# Going backwards



## AMT18 (Nov 21, 2020)

Hi everyone,
We have a 6 month old Vizsla girl. She’s been generally well behaved since she outgrew the biting as a tiny puppy (other than the kangaroo she seems to be crossed with - but that’s a different story!). But recently she seems to be unsettled again on a night and in the day when she is on her own. She has started waking again through the night (previously went 10-6.30) and barking until one of us comes down and lets her outside, which we don’t mind, but then last night she wouldn’t settle again, this was at midnight. Nothing seems to be waking her up, nothing has changed in her routine. She’s also started to be a lot more vocal when she’s left on her own. I leave her at least twice a day for the school run (work from home)and she used to be fine but now she has started barking again. I used to film her but I’ve had to stop because it’s making me feel guilty for leaving her and I really have no choice. The last time I filmed her, she barked the entire time I was out (after she finished the chew I left). She is crated in a large covered crate that has a single duvet in and blankets as she is a bed chewer! I’m a bit reluctant to not put her in the crate on a night and when she’s alone as our house is open plan and I don’t fully trust her not to destroy our couch or hurt herself due to the kangaroo element.
Sorry if that seems a bit long winded - but any advice would be great.


----------



## Gabica (Jan 20, 2018)

She could possibly need more mental and physical stimulation at 6 months than what you were used to as a puppy. With hormones kicking this is the age when they can take more, some sports even have this as the minimum starting age to compete. Once tired reinforcing the crate positive association could be much more easy too in my experience.


----------



## AMT18 (Nov 21, 2020)

Gabica said:


> She could possibly need more mental and physical stimulation at 6 months than what you were used to as a puppy. With hormones kicking this is the age when they can take more, some sports even have this as the minimum starting age to compete. Once tired reinforcing the crate positive association could be much more easy too in my experience.
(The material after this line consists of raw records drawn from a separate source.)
(** * State synchronisation of the multiplayer template: relay and client

  A shallow embedding of the two Go programs of the repository:

  - the client ([src/main.go]): [Character], [Game], the per-tick
    publisher [handleInput] / [Update] and the receive loop
    [receiveUpdates] that maintains the cache [otherPlayers];
  - the relay ([src/unnamed/part_000]): [Server], [handleClient] and
    [broadcast].

  Go's standard library ([strings], [strconv], [fmt]) is not part of the
  repository; the functions the programs call are modelled first, from
  their documented behaviour.  A Go [string] is a byte sequence and is
  modelled as a Rocq [string]; a [float64] is a [spec_float] at
  precision 53; an [int] is a 64-bit integer kept as a [Z].

  Both programs run several goroutines.  Each is modelled as a
  transition system whose events are the atomic actions of the
  goroutines: the statements between two uses of the mutex, and the
  read of [len(s.clients)] at line 26 of the relay, which is made
  outside the mutex.  What the network does (a read that fails, a write
  that fails, the keys that are pressed) comes with the event. *)

From Stdlib Require Import ZArith NArith List String Ascii Bool Lia Permutation.
From Stdlib Require Import Floats.SpecFloat.
From stdpp Require Import base gmap list strings fin_maps.

Set Warnings "-clear-no-such-hyp".

Local Open Scope string_scope.
Local Open Scope list_scope.

(** ** Go's [strings] package *)

Module GoStrings.

(** [strings.Split(s, sep)] for a separator of one byte, which is what
    both call sites pass ([";"] and [","]).  The result always has one
    more element than [s] has separators; [Split "" sep] is [[""]]. *)
Fixpoint Split (s : string) (sep : ascii) : list string :=
  match s with
  | EmptyString => [EmptyString]
  | String c rest =>
      if Ascii.eqb c sep then EmptyString :: Split rest sep
      else match Split rest sep with
           | [] => [String c EmptyString]
           | field :: fields => String c field :: fields
           end
  end.

(** The six ASCII bytes of Go's [asciiSpace] table. *)
Definition asciiSpace (c : ascii) : bool :=
  match c with
  | "009" | "010" | "011" | "012" | "013" | " " => true
  | _ => false
  end%char.

(** UTF-8 encodings of the white space runes above U+007F
    ([unicode.IsSpace]): U+0085, U+00A0 on two bytes; U+1680,
    U+2000..U+200A, U+2028, U+2029, U+202F, U+205F, U+3000 on three. *)
Definition isSpace2 (b1 b2 : N) : bool :=
  ((b1 =? 0xC2) && ((b2 =? 0x85) || (b2 =? 0xA0)))%N.

Definition isSpace3 (b1 b2 b3 : N) : bool :=
  (((b1 =? 0xE1) && (b2 =? 0x9A) && (b3 =? 0x80))
   || ((b1 =? 0xE2) && (b2 =? 0x80)
       && (((0x80 <=? b3) && (b3 <=? 0x8A))
           || (b3 =? 0xA8) || (b3 =? 0xA9) || (b3 =? 0xAF)))
   || ((b1 =? 0xE2) && (b2 =? 0x81) && (b3 =? 0x9F))
   || ((b1 =? 0xE3) && (b2 =? 0x80) && (b3 =? 0x80)))%N.

(** Drop the white space runes at the front of a byte list. *)
Fixpoint trimLeft (s : list ascii) : list ascii :=
  match s with
  | [] => []
  | c1 :: r1 =>
      if asciiSpace c1 then trimLeft r1
      else match r1 with
           | [] => s
           | c2 :: r2 =>
               if isSpace2 (N_of_ascii c1) (N_of_ascii c2) then trimLeft r2
               else match r2 with
                    | [] => s
                    | c3 :: r3 =>
                        if isSpace3 (N_of_ascii c1) (N_of_ascii c2)
                                    (N_of_ascii c3)
                        then trimLeft r3 else s
                    end
           end
  end.

(** The same from the back, on the reversed byte list: the last rune is
    white space exactly when the bytes end with one of the encodings. *)
Fixpoint trimLeftRev (s : list ascii) : list ascii :=
  match s with
  | [] => []
  | c1 :: r1 =>
      if asciiSpace c1 then trimLeftRev r1
      else match r1 with
           | [] => s
           | c2 :: r2 =>
               if isSpace2 (N_of_ascii c2) (N_of_ascii c1)
               then trimLeftRev r2
               else match r2 with
                    | [] => s
                    | c3 :: r3 =>
                        if isSpace3 (N_of_ascii c3) (N_of_ascii c2)
                                    (N_of_ascii c1)
                        then trimLeftRev r3 else s
                    end
           end
  end.

Definition trimRight (s : list ascii) : list ascii :=
  rev (trimLeftRev (rev s)).

(** [strings.TrimSpace]: leading white space is removed first, then
    trailing white space of what is left. *)
Definition TrimSpace (s : string) : string :=
  string_of_list_ascii (trimRight (trimLeft (list_ascii_of_string s))).

End GoStrings.

(** ** Go's [strconv] package *)

Module Strconv.

(** The two errors a [*NumError] of [strconv] can wrap. *)
Inductive NumError := ErrSyntax | ErrRange.

Definition float64 := spec_float.
Definition prec : Z := 53.
Definition emax : Z := 1024.

Definition isDigit (c : ascii) : bool :=
  ((48 <=? N_of_ascii c) && (N_of_ascii c <=? 57))%N.

Definition digitVal (c : ascii) : N := (N_of_ascii c - 48)%N.

(** [lower(c)] is [c | ('x' - 'X')]. *)
Definition lower (c : ascii) : N := N.lor (N_of_ascii c) 0x20.

Definition isHexLetter (c : ascii) : bool :=
  ((97 <=? lower c) && (lower c <=? 102))%N.

(** *** [ParseBool] *)
Definition ParseBool (str : string) : bool * option NumError :=
  if (String.eqb str "1" || String.eqb str "t" || String.eqb str "T"
      || String.eqb str "TRUE" || String.eqb str "true"
      || String.eqb str "True")%bool
  then (true, None)
  else if (String.eqb str "0" || String.eqb str "f" || String.eqb str "F"
           || String.eqb str "FALSE" || String.eqb str "false"
           || String.eqb str "False")%bool
  then (false, None)
  else (false, Some ErrSyntax).

(** *** [Atoi]

    [Atoi(s)] with [int] of 64 bits.  A string of 1 to 18 bytes takes the
    fast path: an optional sign, then every byte must be a digit.  Any
    other string goes through [ParseInt(s, 10, 0)], whose loop
    ([ParseUint]) looks at one byte at a time: a byte that is not a digit
    is a syntax error, value 0; a digit that takes the value beyond
    [uint64] is a range error at once, whatever follows, and the value is
    then the largest or the smallest [int]. *)
Fixpoint readDigits (s : string) (acc : N) : option N :=
  match s with
  | EmptyString => Some acc
  | String c rest =>
      if isDigit c then readDigits rest (acc * 10 + digitVal c)%N
      else None
  end.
Thanks for your reply. That’s really useful to know. She does do quite a lot of exercise but we know you aren’t supposed to push them but I’ll go longer if she can take more. She gets a lot of puzzle feeders for her meals and we do some scent games with her but I’ll try and up that. It just seems she has got some of the anxiety back that she first had, although she couldn’t care less when I’m upstairs and she is down through the day and happily takes herself off to another part of the house or in the garden. 
I filmed her to see what she was like this afternoon and she was on her own for 50 minutes, was fine for 5, cried for 10 then went to sleep for the rest. I just don’t want to make any anxiety worse but I can’t avoid going out sometimes.


----------



## Dan_A (Jan 19, 2021)

There was recently another post about a similar situation. We also went through and to a point still going through a bit of a bumpy patch in leaving our Ellie alone in her kennel while we are out. She is now 7 mos and it is getting much better. All we did really was to keep on with our schedule and life. We let her bark it out on her own as we know she knows we will be back as she has been kennel trained since we got her at 8 weeks. She doesn’t fear the kennel and eager runs in when asked and she gets her reward. I think it was just some tantrums of wanting to go with us. From their perspective it’s not like they want to be left alone so will protest. Eventually they come again to the conclusion to accept the alone time, relax, and the owners will be back.


----------